● Required action
Search the records for the string "mkCValidationState", then copy each line where it appears.

● Records to process
(* ===== verification/Amount.v ===== *)
(** * Amounts and validation results

    [amount.h], [amount.cpp]: the money range and fee rates;
    [consensus/validation.h]: the state a validation leaves behind. *)

From stdpp Require Import base numbers list strings.
From Stdlib Require Import ZArith Lia.
From S2P Require Import Prelude.
Open Scope Z_scope.

Definition COIN : CAmount := 100000000.

Definition MAX_MONEY : CAmount := 21000000 * COIN.

Definition MoneyRange (nValue : CAmount) : bool := (0 <=? nValue) && (nValue <=? MAX_MONEY).

(** ** [CFeeRate]: satoshis per 1000 bytes.  [size_t] operands make both
    products and quotients unsigned 64-bit operations. *)
Record CFeeRate := mkCFeeRate { nSatoshisPerK : CAmount }.

Definition CFeeRate_of (nFeePaid nSize : Z) : CFeeRate :=
  mkCFeeRate (if 0 <? nSize then to_i64 (to_u64 (nFeePaid * 1000) / nSize) else 0).

Definition GetFee (r : CFeeRate) (nSize : Z) : CAmount :=
  let nFee := to_i64 (to_u64 (to_u64 (nSatoshisPerK r) * nSize) / 1000) in
  if (nFee =? 0) && (0 <? nSatoshisPerK r) then nSatoshisPerK r else nFee.

Definition GetFeePerK (r : CFeeRate) : CAmount := GetFee r 1000.

(** ** [CValidationState] *)
Inductive VMode := VALID | INVALID_MODE | RUNTIME_ERROR.

Inductive VCode :=
| OK | MALFORMED | INVALID | OBSOLETE | DUPLICATED | NONSTANDARD | DUST | INSUFFICIENT_FEE
| CHECKPOINT | CHECKBLOCKATHEIGHT_NOT_FOUND | SCID_NOT_FOUND | INSUFFICIENT_SCID_FUNDS
| ABSURDLY_HIGH_FEE | HAS_CONFLICTS | NO_COINS_FOR_INPUT | INVALID_PROOF | SC_CUM_COMM_TREE
| ACTIVE_CERT_DATA_HASH | TOO_MANY_CSW_INPUTS_FOR_SC.

#[export] Instance VMode_eq_dec : EqDecision VMode.
Proof. solve_decision. Defined.

#[export] Instance VCode_eq_dec : EqDecision VCode.
Proof. solve_decision. Defined.

Record CValidationState := mkCValidationState {
  mode : VMode;
  nDoS : Z;
  strRejectReason : string;
  chRejectCode : VCode;
  corruptionPossible : bool }.

Definition CValidationState_init : CValidationState :=
  mkCValidationState VALID 0 EmptyString OK false.

Definition DoS (level : Z) (ret : bool) (code : VCode) (reason : string) (corruption : bool)
  : M CValidationState bool :=
  fun st =>
    match mode st with
    | RUNTIME_ERROR =>
        Ok (ret, mkCValidationState RUNTIME_ERROR (nDoS st) reason code corruption)
    | _ => Ok (ret, mkCValidationState INVALID_MODE (nDoS st + level) reason code corruption)
    end.

Definition Invalid (ret : bool) (code : VCode) (reason : string) : M CValidationState bool :=
  DoS 0 ret code reason false.

Definition Error (reason : string) : M CValidationState bool :=
  fun st =>
    Ok (false, mkCValidationState RUNTIME_ERROR (nDoS st)
                 (match mode st with VALID => reason | _ => strRejectReason st end)
                 (chRejectCode st) (corruptionPossible st)).

(** [state.DoS(level, error(...), Code::INVALID, reason)]; [error] logs and
    returns [false]. *)
Definition reject (level : Z) (code : VCode) (reason : string) : M CValidationState bool :=
  DoS level false code reason false.

(** ** Lemmas *)
Lemma MoneyRange_spec x : MoneyRange x = true <-> 0 <= x <= MAX_MONEY.
Proof. unfold MoneyRange. rewrite andb_true_iff, !Z.leb_le. lia. Qed.

Lemma MoneyRange_false x : MoneyRange x = false <-> x < 0 \/ MAX_MONEY < x.
Proof. unfold MoneyRange. rewrite andb_false_iff, !Z.leb_gt. lia. Qed.

Lemma reject_false level code reason st :
  exists st', reject level code reason st = Ok (false, st') /\ mode st' <> VALID.
Proof. unfold reject, DoS. destruct (mode st) eqn:E; eexists; split; reflexivity || done. Qed.
(* ===== verification/Serialize.v ===== *)
(** * The serialization format

    [serialize.h]: fixed-width integers, compact sizes, variable-length
    integers, vectors, optionals, pairs, maps, sets and lists, each as a writer,
    a reader and the size [GetSerializeSize] announces.  A reader is a
    computation over the rest of the stream; reading past its end throws.  The
    class [Lawful] states what a serializer owes its users, its instances
    discharge it per combinator. *)

From stdpp Require Import base numbers list strings gmap sets sorting option.
From Stdlib Require Import ZArith Lia.
From S2P Require Import Prelude.
Open Scope Z_scope.
Open Scope zen_scope.

Definition Reader (A : Type) : Type := M bytes A.

Definition end_of_data : err := Exception "CBaseDataStream::read(): end of data".

(** ** Fixed-width integers *)
Fixpoint le_split (n : nat) (x : Z) : bytes :=
  match n with
  | O => []
  | S n' => x mod 256 :: le_split n' (x / 256)
  end.

Fixpoint le_combine (l : bytes) : Z :=
  match l with [] => 0 | b :: l' => b + 256 * le_combine l' end.

Definition read_bytes (n : nat) : Reader bytes :=
  fun s => if (n <=? length s)%nat then Ok (take n s, drop n s) else Err end_of_data.

Definition read_le (n : nat) : Reader Z :=
  let* b := read_bytes n in ret (le_combine b).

● Result
Record CValidationState := mkCValidationState {
  mkCValidationState VALID 0 EmptyString OK false.
        Ok (ret, mkCValidationState RUNTIME_ERROR (nDoS st) reason code corruption)
    | _ => Ok (ret, mkCValidationState INVALID_MODE (nDoS st + level) reason code corruption)
    Ok (false, mkCValidationState RUNTIME_ERROR (nDoS st)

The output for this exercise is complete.